What needs to be done: A single number is the whole answer: how many lines in this listing contain "intros".

Given records:
Lemma initialize_reaction_tracks (model : Model.t) (tau_tol : float) (nm : string)
    (a : TauArgs) (t : Z * list hor_case) (r : nat) :
  reactions_reactants a !! r = None →
  tracks tau_tol nm a t →
  tracks tau_tol nm (initialize_reaction model tau_tol a r) (track_reaction model nm t r) ∧
  ∀ r', r' ≠ r →
    reactions_reactants (initialize_reaction model tau_tol a r) !! r'
    = reactions_reactants a !! r'.
Proof.
  intros Hfresh (TH & TG & TL). unfold initialize_reaction, track_reaction.
  pose proof (scan_species_fold model r (seq 0 (Model.number_species model)) 0 a) as HS.
  cbv zeta in HS.
  destruct (foldl (scan_species model r) (0%Z, a) (seq 0 (Model.number_species model)))
    as [o a1].
  destruct HS as (S1 & S2 & S3 & S4 & S5 & S6 & S7). simpl in S1, S2, S3, S4, S5, S6, S7.
  fold (consumed model r) in S1, S6.
  assert (o = rxn_order model r) as -> by (unfold rxn_order; lia).
  assert (at_key [] (reactions_reactants a1) r = consumed model r) as ->
    by (rewrite S6; unfold at_key; by rewrite Hfresh).
  set (a2 := set_reactions_reactants (λ m, touch [] m r) a1).
  assert (tracks tau_tol nm a2 t) as Ht2.
  { unfold tracks, a2. unfold_setters. by rewrite S2, S3, S4, S5. }
  destruct (raise_HOR_fold_tracks model tau_tol nm r (consumed model r) a2 t Ht2)
    as [F1 F2].
  assert ((if 0 <? length (consumed model r)
           then foldl (raise_HOR model tau_tol r (rxn_order model r)) a2 (consumed model r)
           else a2)
          = foldl (raise_HOR model tau_tol r (rxn_order model r)) a2 (consumed model r))
    as -> by (by destruct (consumed model r)).
  split; [done |].
  intros r' Hr'. rewrite F2. unfold a2. unfold_setters.
  rewrite <- S7 by done. unfold touch.
  destruct (reactions_reactants a1 !! r); [done |]. by rewrite lookup_insert_ne.
Qed.

Lemma initialize_fold_tracks (model : Model.t) (tau_tol : float) (nm : string)
    (l : list nat) (a : TauArgs) (t : Z * list hor_case) :
  NoDup l → (∀ r, r ∈ l → reactions_reactants a !! r = None) →
  tracks tau_tol nm a t →
  tracks tau_tol nm (foldl (initialize_reaction model tau_tol) a l)
         (foldl (track_reaction model nm) t l).
Proof.
  revert a t. induction l as [|r l IH]; intros a t Hnd Hfresh Ht; cbn [foldl]; [done |].
  apply NoDup_cons in Hnd as [Hr Hnd].
  destruct (initialize_reaction_tracks model tau_tol nm a t r) as [H1 H2];
    [apply Hfresh; by left | done |].
  apply IH; [done | | done].
  intros r' Hr'. rewrite H2; [apply Hfresh; by right |].
  intros ->. done.
Qed.

Lemma species_names_seq (model : Model.t) :
  Model.species_name model <$> seq 0 (Model.number_species model)
  = Species.name <$> Model.species model.
Proof.
  unfold Model.number_species, Model.species_name.
  apply list_eq. intros i. rewrite !list_lookup_fmap.
  destruct (Model.species model !! i) as [sp|] eqn:E; simpl.
  - rewrite lookup_seq_lt by (eapply lookup_lt_Some; eassumption). simpl. by rewrite E.
  - rewrite lookup_seq_ge; [done |]. by apply lookup_ge_None.
Qed.

Lemma initialize_HOR_spec (model : Model.t) (l : list nat) (a : TauArgs) :
  let a' := foldl (λ a i, set_HOR <[Model.species_name model i := 0%Z]> a) a l in
  g_i a' = g_i a ∧ g_i_lambdas a' = g_i_lambdas a ∧ epsilon_i a' = epsilon_i a ∧
  reactions_reactants a' = reactions_reactants a ∧
  ∀ nm, nm ∈ Model.species_name model <$> l ∨ HOR a !! nm = Some 0%Z →
        HOR a' !! nm = Some 0%Z.
Proof.
  cbv zeta. revert a. induction l as [|i l IH]; intros a; cbn [foldl].
  - repeat split; try done. intros nm [Hin|H0]; [| done].
    rewrite fmap_nil in Hin. by apply elem_of_nil in Hin.
  - destruct (IH (set_HOR <[Model.species_name model i := 0%Z]> a))
      as (I1 & I2 & I3 & I4 & I5).
    repeat split; try assumption.
    intros nm Hnm. apply I5. unfold_setters.
    destruct (decide (Model.species_name model i = nm)) as [->|Hne].
    + right. by rewrite lookup_insert_eq.
    + rewrite lookup_insert_ne by done.
      destruct Hnm as [Hin|H0]; [| by right].
      rewrite ?fmap_cons in Hin. apply elem_of_cons in Hin as [->|Hin]; [done | by left].
Qed.

Lemma initialize_tracks (model : Model.t) (tau_tol : float) (nm : string) :
  nm ∈ Species.name <$> Model.species model →
  tracks tau_tol nm (initialize model tau_tol) (track model nm).
Proof.
  intros Hnm. unfold initialize, track, initialize_HOR.
  destruct (initialize_HOR_spec model (seq 0 (Model.number_species model)) tau_args_0)
    as (I1 & I2 & I3 & I4 & I5).
  apply initialize_fold_tracks.
  - apply NoDup_seq.
  - intros r _. by rewrite I4.
  - unfold tracks. rewrite I1, I2, I3. simpl. split; [| split].
    + apply I5. left. by rewrite species_names_seq.
    + done.
    + by rewrite lookup_empty.
Qed.

(** ** The highest order of the reactions that consume a species *)

Lemma species_name_lookup (model : Model.t) (i : nat) :
  i < Model.number_species model →
  (Species.name <$> Model.species model) !! i = Some (Model.species_name model i).
Proof.
  intros Hi. unfold Model.species_name. rewrite list_lookup_fmap.
  destruct (Model.species model !! i) eqn:E; [done |].
  apply lookup_ge_None in E. unfold Model.number_species in Hi. lia.
Qed.
From Stdlib Require Import ZArith Lia List Bool.
From Stdlib.Strings Require Import Byte.
From stdpp Require Import base gmap list strings.
Import ListNotations.
Local Open Scope Z_scope.


(** * libs/libc/string/lib_memmem.c *)

Module Memmem.

(** An [unsigned char] read through a pointer, promoted to [int]. *)
Definition u8 (b : byte) : Z := Z.of_N (Byte.to_N b).

(** Memory areas are byte lists; a pointer into an area is an offset.
    [deref p i] is [*(p + i)]. *)
Definition deref (p : list byte) (i : nat) : Z := u8 (nth i p x00).

(** [int] is 32 bits wide, two's complement. *)
Definition int_wrap (z : Z) : Z := (z + 2 ^ 31) mod 2 ^ 32 - 2 ^ 31.

(** Conversion of a [size_t] value to [unsigned int] (32 bits). *)
Definition to_uint (n : nat) : nat := Z.to_nat (Z.of_nat n mod 2 ^ 32).

(** [memchr(s + p, c, n)]: offset of the first of the [n] bytes at [s + p]
    that equals [c], [None] for [NULL].  Standard C library semantics. *)
Fixpoint memchr (s : list byte) (p : nat) (c : Z) (n : nat) : option nat :=
  match n with
  | O => None
  | S n' => if deref s p =? c then Some p else memchr s (S p) c n'
  end.

(** [memcmp(s1 + p1, s2 + p2, n)]: zero when the [n] bytes agree, otherwise
    the difference of the first pair that differs.  Standard C library
    semantics. *)
Fixpoint memcmp (s1 : list byte) (p1 : nat) (s2 : list byte) (p2 : nat)
    (n : nat) : Z :=
  match n with
  | O => 0
  | S n' =>
      if deref s1 p1 =? deref s2 p2
      then memcmp s1 (S p1) s2 (S p2) n'
      else deref s1 p1 - deref s2 p2
  end.

Section Search.

(** [sizeof(long)]: 4 on ILP32 targets, 8 on LP64 targets. *)
Variable LONG_INT_N_BYTES : nat.

Variables haystack0 needle : list byte.

Definition ulong_modulus : Z := 2 ^ (8 * Z.of_nat LONG_INT_N_BYTES).

(** [w <<= 8; w ^= c] on an [unsigned long]. *)
Definition shl8_xor (w c : Z) : Z := Z.lxor (Z.shiftl w 8 mod ulong_modulus) c.

(** [for (i = ...; i > 0; --i)
      { sums_diff -= *needle_ptr++; sums_diff += *haystack_ptr++; }] *)
Fixpoint sum_loop (i : nat) (sums_diff : Z) (needle_ptr haystack_ptr : nat)
    : Z * nat * nat :=
  match i with
  | O => (sums_diff, needle_ptr, haystack_ptr)
  | S i' =>
      let sums_diff := int_wrap (sums_diff - deref needle needle_ptr) in
      let sums_diff := int_wrap (sums_diff + deref haystack0 haystack_ptr) in
      sum_loop i' sums_diff (S needle_ptr) (S haystack_ptr)
  end.

(** The second loop of the long-needle branch: the last
    [LONG_INT_N_BYTES] bytes enter both the packed words and the sums. *)
Fixpoint pack_sum_loop (i : nat) (last_needle_chars last_haystack_chars : Z)
    (sums_diff : Z) (needle_ptr haystack_ptr : nat) : Z * Z * Z * nat * nat :=
  match i with
  | O => (last_needle_chars, last_haystack_chars, sums_diff,
          needle_ptr, haystack_ptr)
  | S i' =>
      let last_needle_chars :=
        shl8_xor last_needle_chars (deref needle needle_ptr) in
      let last_haystack_chars :=
        shl8_xor last_haystack_chars (deref haystack0 haystack_ptr) in
      let sums_diff := int_wrap (sums_diff - deref needle needle_ptr) in
      let sums_diff := int_wrap (sums_diff + deref haystack0 haystack_ptr) in
      pack_sum_loop i' last_needle_chars last_haystack_chars sums_diff
        (S needle_ptr) (S haystack_ptr)
  end.

(** [for (i = ...; i > 0; --i)
      { last_needle_chars <<= 8; last_needle_chars ^= *needle_ptr++;
        last_haystack_chars <<= 8; last_haystack_chars ^= *haystack_ptr++; }] *)
Fixpoint pack_loop (i : nat) (last_needle_chars last_haystack_chars : Z)
    (needle_ptr haystack_ptr : nat) : Z * Z * nat * nat :=
  match i with
  | O => (last_needle_chars, last_haystack_chars, needle_ptr, haystack_ptr)
  | S i' =>
      let last_needle_chars :=
        shl8_xor last_needle_chars (deref needle needle_ptr) in
      let last_haystack_chars :=
        shl8_xor last_haystack_chars (deref haystack0 haystack_ptr) in
      pack_loop i' last_needle_chars last_haystack_chars
        (S needle_ptr) (S haystack_ptr)
  end.

(** Sliding loop of the branch [needlelen > LONG_INT_N_BYTES + 1]. *)
Fixpoint slide_long (i : nat) (compare_len : nat) (last_needle_chars : Z)
    (last_haystack_chars sums_diff : Z) (haystack haystack_ptr : nat)
    : option nat :=
  match i with
  | O => None
  | S i' =>
      let last_haystack_chars :=
        shl8_xor last_haystack_chars (deref haystack0 haystack_ptr) in
      let sums_diff := int_wrap (sums_diff - deref haystack0 haystack) in
      let haystack := S haystack in
      let sums_diff := int_wrap (sums_diff + deref haystack0 haystack_ptr) in
      let haystack_ptr := S haystack_ptr in
      if (sums_diff =? 0)
         && (last_haystack_chars =? last_needle_chars)
         && (memcmp haystack0 haystack needle 0 compare_len =? 0)
      then Some haystack
      else slide_long i' compare_len last_needle_chars
             last_haystack_chars sums_diff haystack haystack_ptr
  end.

(** Sliding loop of the branch [needlelen < LONG_INT_N_BYTES]. *)
Fixpoint slide_short (i : nat) (compare_len : nat) (sums_diff : Z)
    (haystack haystack_ptr : nat) : option nat :=
  match i with
  | O => None
  | S i' =>
      let sums_diff := int_wrap (sums_diff - deref haystack0 haystack) in
      let haystack := S haystack in
      let sums_diff := int_wrap (sums_diff + deref haystack0 haystack_ptr) in
      let haystack_ptr := S haystack_ptr in
      if (sums_diff =? 0)
         && (memcmp haystack0 haystack needle 0 compare_len =? 0)
      then Some haystack
      else slide_short i' compare_len sums_diff haystack haystack_ptr
  end.

(** Sliding loop of the branch [needlelen == LONG_INT_N_BYTES]. *)
Fixpoint slide_word (i : nat) (needlelen : nat) (last_needle_chars : Z)
    (last_haystack_chars : Z) (haystack_ptr : nat) : option nat :=
  match i with
  | O => None
  | S i' =>
      let last_haystack_chars :=
        shl8_xor last_haystack_chars (deref haystack0 haystack_ptr) in
      let haystack_ptr := S haystack_ptr in
      if last_haystack_chars =? last_needle_chars
      then Some (haystack_ptr - needlelen)%nat
      else slide_word i' needlelen last_needle_chars last_haystack_chars
             haystack_ptr
  end.

(** Sliding loop of the branch [needlelen == LONG_INT_N_BYTES + 1]. *)
Fixpoint slide_word1 (i : nat) (needlelen : nat) (last_needle_chars : Z)
    (last_needle_char : Z) (last_haystack_chars : Z) (haystack_ptr : nat)
    : option nat :=
  match i with
  | O => None
  | S i' =>
      let last_haystack_chars :=
        shl8_xor last_haystack_chars (deref haystack0 haystack_ptr) in
      let haystack_ptr := S haystack_ptr in
      if (last_haystack_chars =? last_needle_chars)
         && (deref haystack0 haystack_ptr =? last_needle_char)
      then Some (haystack_ptr - (needlelen - 1))%nat
      else slide_word1 i' needlelen last_needle_chars last_needle_char
             last_haystack_chars haystack_ptr
  end.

Output of the exercise: 12